It happened twice this week and brought back all kinds of memories from the past few years. The kids were on the playground of the Child Development Center as I was walking by. The usual laughs, outbursts, and bustle echoed. Over the din I heard one child scream, "I don't like that!" It's one of the things we used to teach the kids to say when someone was annoying them or pushing their buttons. We tell them, "Use your words," and this child certainly did that. A good coping technique, although we didn't encourage the ear-piercing decibel level.
In the drop-in center, the two barely toddlers were together and of course, one wanted what the other one was playing with and tried to take it. You can predict that the victim cried and hit the other one. The teacher appropriately intervened with the stock response: "No -- soft touches, soft touches," which is the mantra in the toddler room. "We don't hit our friends," followed by, "We have to share." In a few moments it was over. Good lesson and teacher!

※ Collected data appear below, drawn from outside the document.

(** Modelled from the spec: the deadline of an in-flight command passes.
    "One retry on timeout (total two attempts); on second timeout, fail with
    TimedOut"; the retry re-transmits the same PDU with the same sequence_id. *)
Definition on_timeout (target : UniqueIdentifier) (id : Z) (e : t) : t :=
  let ts := target_state e target in
  match inflight ts !! id with
  | Some tx =>
      match tx_attempts_remaining tx with
      | S n =>
          set_target target
            {| next_sequence_id := next_sequence_id ts;
               inflight := <[id := {| tx_target := tx_target tx;
                                      tx_sequence_id := tx_sequence_id tx;
                                      tx_attempts_remaining := n;
                                      tx_command := tx_command tx |}]> (inflight ts);
               serialization_queue := serialization_queue ts |}
            (transmit {| frame_target := target; frame_sequence_id := id;
                         frame_kind := cmd_kind (tx_command tx) |} e)
      | O => finish target id tx (Failed TimedOut) e
      end
  | None => e
  end.

(** Modelled from the spec: ADP AVAILABLE for an entity. *)
Definition on_entity_online (target : UniqueIdentifier) (e : t) : t :=
  {| discovery := {[target]} ∪ discovery e; targets := targets e;
     transport_up := transport_up e; wire := wire e; completions := completions e |}.

(** Modelled from the spec: "target going offline while transactions pend ->
    all pending for that target complete with UnknownEntity" (in issue
    order), and the target leaves the discovery table. *)
Definition on_entity_offline (target : UniqueIdentifier) (e : t) : t :=
  {| discovery := discovery e ∖ {[target]};
     targets := delete target (targets e);
     transport_up := transport_up e; wire := wire e;
     completions :=
       completions e ++ (fail_with UnknownEntity <$> pending (target_state e target)) |}.

(** Modelled from the spec: every pending transaction of every target
    completes with the library status [s]. *)
Definition cancel_all (s : LibraryStatus) (e : t) : t :=
  {| discovery := discovery e;
     targets :=
       (fun ts => {| next_sequence_id := next_sequence_id ts; inflight := ∅;
                     serialization_queue := [] |}) <$> targets e;
     transport_up := transport_up e; wire := wire e;
     completions :=
       completions e ++
       (fail_with s <$> concat (pending <$> (map_to_list (targets e)).*2)) |}.

(** Modelled from the spec: "transport fatal -> every pending transaction
    completes with NetworkError", and the interface is unusable from then on. *)
Definition on_transport_error (e : t) : t :=
  let e' := cancel_all NetworkError e in
  {| discovery := discovery e'; targets := targets e'; transport_up := false;
     wire := wire e'; completions := completions e' |}.

(** Modelled from the spec: "engine shutdown cancels every pending
    transaction with InternalError". *)
Definition shutdown (e : t) : t := cancel_all InternalError e.

(** Modelled from the spec: what can happen to the engine, a facade call
    ([Issue], [Shutdown]) or an event of the inbound and timer workers.  One
    event is handled at a time (the per-target mutex of the engine). *)
Inductive Event : Set :=
| Issue (target : UniqueIdentifier) (c : Command)
| Response (target : UniqueIdentifier) (id : Z) (kind : AecpKind) (status : Z)
| MalformedResponse (target : UniqueIdentifier) (id : Z)
| Timeout (target : UniqueIdentifier) (id : Z)
| EntityOnline (target : UniqueIdentifier)
| EntityOffline (target : UniqueIdentifier)
| TransportError
| Shutdown.

Definition step (e : t) (ev : Event) : t :=
  match ev with
  | Issue target c => issue target c e
  | Response target id kind status => on_response target id kind status e
  | MalformedResponse target id => on_malformed_response target id e
  | Timeout target id => on_timeout target id e
  | EntityOnline target => on_entity_online target e
  | EntityOffline target => on_entity_offline target e
  | TransportError => on_transport_error e
  | Shutdown => shutdown e
  end.

Definition run (trace : list Event) (e : t) : t := fold_left step trace e.

(** Modelled from the spec: "the count of in-flight AEM transactions to T",
    for any dialect [kind]. *)
Definition inflight_count (kind : AecpKind) (target : UniqueIdentifier) (e : t) : nat :=
  size (filter (fun p => cmd_kind (tx_command p.2) = kind) (inflight (target_state e target))).

(** Modelled from the spec: what every state the engine reaches satisfies.
    A target has at most one transaction in flight, and only entities of the
    discovery table have transaction state. *)
Definition serialized (e : t) : Prop :=
  (forall target, size (inflight (target_state e target)) <= 1) /\
  (forall target, target ∉ discovery e -> targets e !! target = None).

End Engine.

(** ** The command methods of the facade

    [ControllerEntity] declares one pure virtual method per AEM, AA, MVU and
    ACMP command, each handing its result to a [std::function] handler.  The
    two tables transcribe those declarations: a method's protocol is the
    section comment it stands under, and a handler's status is the type of
    the [status] parameter of its [using] alias. *)

Module Facade.

Local Open Scope string_scope.

Inductive Protocol : Set := AEM | AA | MVU | ACMP.

Inductive StatusEnum : Set :=
| AemCommandStatus_t | AaCommandStatus_t | MvuCommandStatus_t | ControlStatus_t.

Inductive ReturnType : Set := Void | NonVoid.

#[global] Instance Protocol_eq_dec : EqDecision Protocol.
Proof. solve_decision. Defined.
#[global] Instance StatusEnum_eq_dec : EqDecision StatusEnum.
Proof. solve_decision. Defined.
#[global] Instance ReturnType_eq_dec : EqDecision ReturnType.
Proof. solve_decision. Defined.

(** [using <name> = std::function<void(..., <status enum> const status, ...)>] *)
Record HandlerDecl : Set := mkHandler {
  handler_name : string;
  handler_status : StatusEnum
}.

(** [virtual <return> <name>(..., <handler> const& handler) const [noexcept] = 0;] *)
Record MethodDecl : Set := mkMethod {
  method_name : string;
  method_protocol : Protocol;
  method_return : ReturnType;
  method_noexcept : bool;
  method_handler : string
}.

(** "Status code returned by all AEM (AECP) command methods", "... all AA
    (AECP) command methods", "... all MVU (AECP) command methods", "... all
    ACMP control methods": the doc comments of the four enums. *)
Definition status_enum_of (p : Protocol) : StatusEnum :=
  match p with
  | AEM => AemCommandStatus_t
  | AA => AaCommandStatus_t
  | MVU => MvuCommandStatus_t
  | ACMP => ControlStatus_t
  end.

Can you imagine a world where every time someone did something we didn't like we could scream, "I don't like it!"? Imagine sitting in the hallway of your office building; you'd probably go deaf ... Life isn't fair and there are so many things we don't like. But we can't always get what we want when we want it. And screaming really isn't a good solution. We all want to lash out, strike back, and get even when things don't meet our expectations on occasion. We have to figure out a way to use our words to convey our thoughts and feelings in such a way that they don't hurt. But we also must find an effective way to cope with those feelings of anger and emotion that just happen when things don't go as we want them to.
I think the solution comes from the toddlers. Soft touches are the key. If we take the time to think about how we want to be understood, we can use the soft touches of thought and emotion to express ourselves. We really should try not to hit our friends--physically or emotionally. Effective and caring communication requires non-hurtful listening, sharing, and patience. In the end, we can take turns and both enjoy what the world has to offer.
And if you can't get what you want when you want it, get over it. There are other toys to play with.